Generales Escuchar artículo

El modelo de la ley de la selva

La crisis se traduce en más horas de trabajo para ganar menos, comedores desbordados y organizaciones barriales que vuelven a ocupar el lugar que dejó un Estado ausente.

El modelo de la ley de la selva

La crisis se traduce en más horas de trabajo para ganar menos, comedores desbordados y organizaciones barriales que vuelven a ocupar el lugar que dejó un Estado ausente.

El derrumbe del modelo económico de Javier Milei no se mide sólo en indicadores fríos sino, sobre todo, en el impacto cotidiano sobre quienes viven del trabajo. En los barrios populares, donde la changa, la industria y la construcción son el sostén principal, la crisis se traduce en más horas de trabajo para ganar menos, comedores desbordados y organizaciones barriales que vuelven a ocupar el lugar que dejó un Estado ausente.

“Tenemos que trabajar el triple para ganar lo mismo”, resume Romina, cartonera de Villa Rosa, en Pilar, mientras observa cómo el cierre de fábricas empuja a más familias a las ollas populares.

Los datos oficiales acompañan ese relato, pero no lo explican por sí solos. El Estimador Mensual de Actividad Económica registró a noviembre de 2025 una caída interanual de 0,3 por ciento, un número moderado que esconde una fuerte disparidad sectorial. La crisis no pega igual en todos los rubros, y esa asimetría ayuda a entender por qué el ajuste recae con más fuerza sobre los sectores populares y el empleo.
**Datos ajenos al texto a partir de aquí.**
(** X13. What [Fork] costs: without a fork, it allocates exactly one object
    for each name of the base map and leaves every object allocated before
    as it is; with a fork, it allocates nothing. *)
Theorem Fork_allocates_per_node (w : World) :
  (forkedData (snapshot w) = None →
   heap w `prefix_of` heap (Fork w).1 ∧
   length (heap (Fork w).1)
   = length (heap w) + size (nodeInfoMap (baseData (snapshot w)))) ∧
  (is_Some (forkedData (snapshot w)) → heap (Fork w).1 = heap w).
Proof.
  split.
  - intros Hf. unfold Fork, clone. rewrite Hf.
    destruct (foldl _ _ _) as [m1 h1] eqn:Hfold. cbn [fst heap].
    apply clone_fold_length in Hfold as [Hpre Hlen].
    by rewrite Hlen, length_range.
  - intros [forked Hf]. unfold Fork. by rewrite Hf.
Qed.

(** X14. [Fork] and then [Commit] with nothing in between, on a snapshot
    without a fork: both succeed, no fork is left, the base map has the same
    names and both listings read as before, but the base data now holds the
    objects [Fork] allocated and none of the former ones. *)
Theorem Fork_Commit_swaps_objects (w : World) :
  reachable w → forkedData (snapshot w) = None →
  let w' := (Commit (Fork w).1).1 in
  (Fork w).2 = None ∧ (Commit (Fork w).1).2 = None ∧
  forkedData (snapshot w') = None ∧
  dom (nodeInfoMap (baseData (snapshot w')))
  = dom (nodeInfoMap (baseData (snapshot w))) ∧
  (∀ p, owns (baseData (snapshot w')) p →
        length (heap w) ≤ p ∧ ¬ owns (baseData (snapshot w)) p) ∧
  (GetAllNodes w').1 ≡ₚ (GetAllNodes w).1 ∧
  (GetAllPods w').1 ≡ₚ (GetAllPods w).1.
Proof.
  intros Hwf%reachable_wf Hf w'. subst w'.
  destruct (Fork_unforked w Hwf Hf) as (forked & h' & HF & Hpre & Hnone & Hsome & _).
  destruct (Fork_contents w forked h' Hwf Hf HF) as [Hc _].
  rewrite HF. unfold Commit. cbn [fst snd snapshot heap forkedData baseData].
  assert (∀ p, owns forked p → length (heap w) ≤ p) as Hnew.
  { intros p [k Hk].
    destruct (nodeInfoMap (baseData (snapshot w)) !! k) as [q|] eqn:Hb.
    - destruct (Hsome k q Hb) as (p' & Hk' & Hle & _). congruence.
    - apply Hnone in Hb. congruence. }
  split_and!; try done.
  - apply set_eq. intros k. rewrite !elem_of_dom.
    destruct (nodeInfoMap (baseData (snapshot w)) !! k) as [q|] eqn:Hb.
    + destruct (Hsome k q Hb) as (p' & -> & _). by split.
    + by rewrite (Hnone k Hb).
  - intros p Hp. split; [by apply Hnew|]. intros Hold.
    pose proof (Hnew p Hp). destruct Hwf as [Hbase _].
    pose proof (owns_lt _ _ _ Hbase Hold). lia.
  - rewrite !GetAllNodes_contents. unfold getInternalData.
    cbn [snapshot heap forkedData baseData]. by rewrite Hf, Hc.
  - rewrite !GetAllPods_contents. unfold getInternalData.
    cbn [snapshot heap forkedData baseData]. by rewrite Hf, Hc.
Qed.
(** The approximate like counter stays equal to the number of like rows
    through a like that is stored, through an unlike (like identifiers being
    unique) and through [deletePost]. *)
Theorem likes_counter_consistent
    (isUserBlocked : list Friend -> Id -> Id -> bool)
    (getBlockedUserIds : list Friend -> list Id -> Id -> list Id)
    (db : DB) (userId postId : Id) :
  likes_counted db ->
  (forall likeId now notificationId tx,
     likes_counted (fst (likePost isUserBlocked getBlockedUserIds db userId
                                  postId likeId now Stored notificationId tx)))
  /\ (NoDup (map l_id (postLikes db)) ->
      likes_counted (fst (unlikePost isUserBlocked db userId postId)))
  /\ likes_counted (fst (deletePost db postId userId)).
Proof.
  intros Hc. split.
  { intros likeId now notificationId tx. unfold likePost.
    destruct (findFirst _ (posts db)) as [post|]; [|exact Hc].
    destruct (findFirst _ (postLikes db)); [exact Hc|].
    destruct (getBlockedUserIds _ _ _); [|exact Hc].
    simpl fst.
    eapply likes_counted_ext;
      [apply notify_keeps_posts_likes | apply notify_keeps_posts_likes
      | exact (@likes_counted_with_like db userId postId likeId now Hc)]. }
  split.
  { intros Hnd. unfold unlikePost.
    destruct (findFirst _ (postLikes db)) as [pl|] eqn:Hpl; [|exact Hc].
    apply find_some in Hpl. destruct Hpl as [Hin Hpair].
    apply andb_prop in Hpair. destruct Hpair as [_ Hq].
    apply String.eqb_eq in Hq.
    intros p' Hp'. simpl in Hp'. apply updateMany_In in Hp'.
    destruct Hp' as [x [Hx ->]]. specialize (Hc x Hx).
    unfold likes_of_post in *. simpl postLikes.
    assert (Hid : p_id (if String.eqb (p_id x) postId
                        then set_estimateLikes (fun n => n - 1) x else x)
                  = p_id x)
      by (now destruct (String.eqb (p_id x) postId)).
    rewrite Hid, (@length_filter_remove
                   (fun l => String.eqb (l_postId l) (p_id x))
                   (postLikes db) pl Hnd Hin), Hq.
    destruct (String.eqb (p_id x) postId) eqn:E; simpl.
    - apply String.eqb_eq in E. rewrite <- E. rewrite String.eqb_refl.
      pose proof (@filter_In_length _
                    (fun l => String.eqb (l_postId l) (p_id x))
                    (postLikes db) pl Hin) as Hone.
      simpl in Hone.
      rewrite Hq, <- E, String.eqb_refl in Hone. specialize (Hone eq_refl).
      lia.
    - rewrite String.eqb_sym, E. lia. }
  unfold deletePost.
  destruct (findFirst _ (posts db)); [|exact Hc].
  intros p' Hp'. simpl in Hp'. apply updateMany_In in Hp'.
  destruct Hp' as [x [Hx ->]]. specialize (Hc x Hx).
  unfold likes_of_post in *. simpl postLikes. unfold deleteMany.
  destruct (String.eqb (p_id x) postId) eqn:E; simpl.
  - apply String.eqb_eq in E. subst postId.
    now rewrite likes_of_deleted_post.
  - rewrite Hc. now rewrite likes_of_other_post.
Qed.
Las actividades que más retrocedieron son, precisamente, las que concentran casi la mitad del empleo registrado. La industria manufacturera se desplomó 8,2 por ciento interanual, la construcción cayó 2,3 y el comercio retrocedió 6,4. En conjunto, esos tres sectores explican alrededor del 45 por ciento de los puestos de trabajo formales a nivel nacional. En el otro extremo aparecen actividades que crecieron con fuerza, como la agricultura, ganadería, caza y silvicultura, con una suba de 10,5 por ciento, y la intermediación financiera, que avanzó 13,9. El resultado es un modelo que expande sectores intensivos en capital o vinculados al negocio financiero, mientras achica aquellos que generan empleo masivo.

Esa dinámica también se refleja en el uso de la capacidad instalada. En noviembre de 2025, el promedio general pasó del 62,3 al 57,7 por ciento interanual, confirmando un escenario recesivo. Pero el deterioro es mucho más severo en ramas sensibles para los sectores popular. La industria textil, por ejemplo, pasó de utilizar el 48,2 de su capacidad al 29,2, un desplome que anticipa más cierres, suspensiones y pérdida de ingresos en un rubro históricamente vinculado al empleo de sectores de bajos recursos.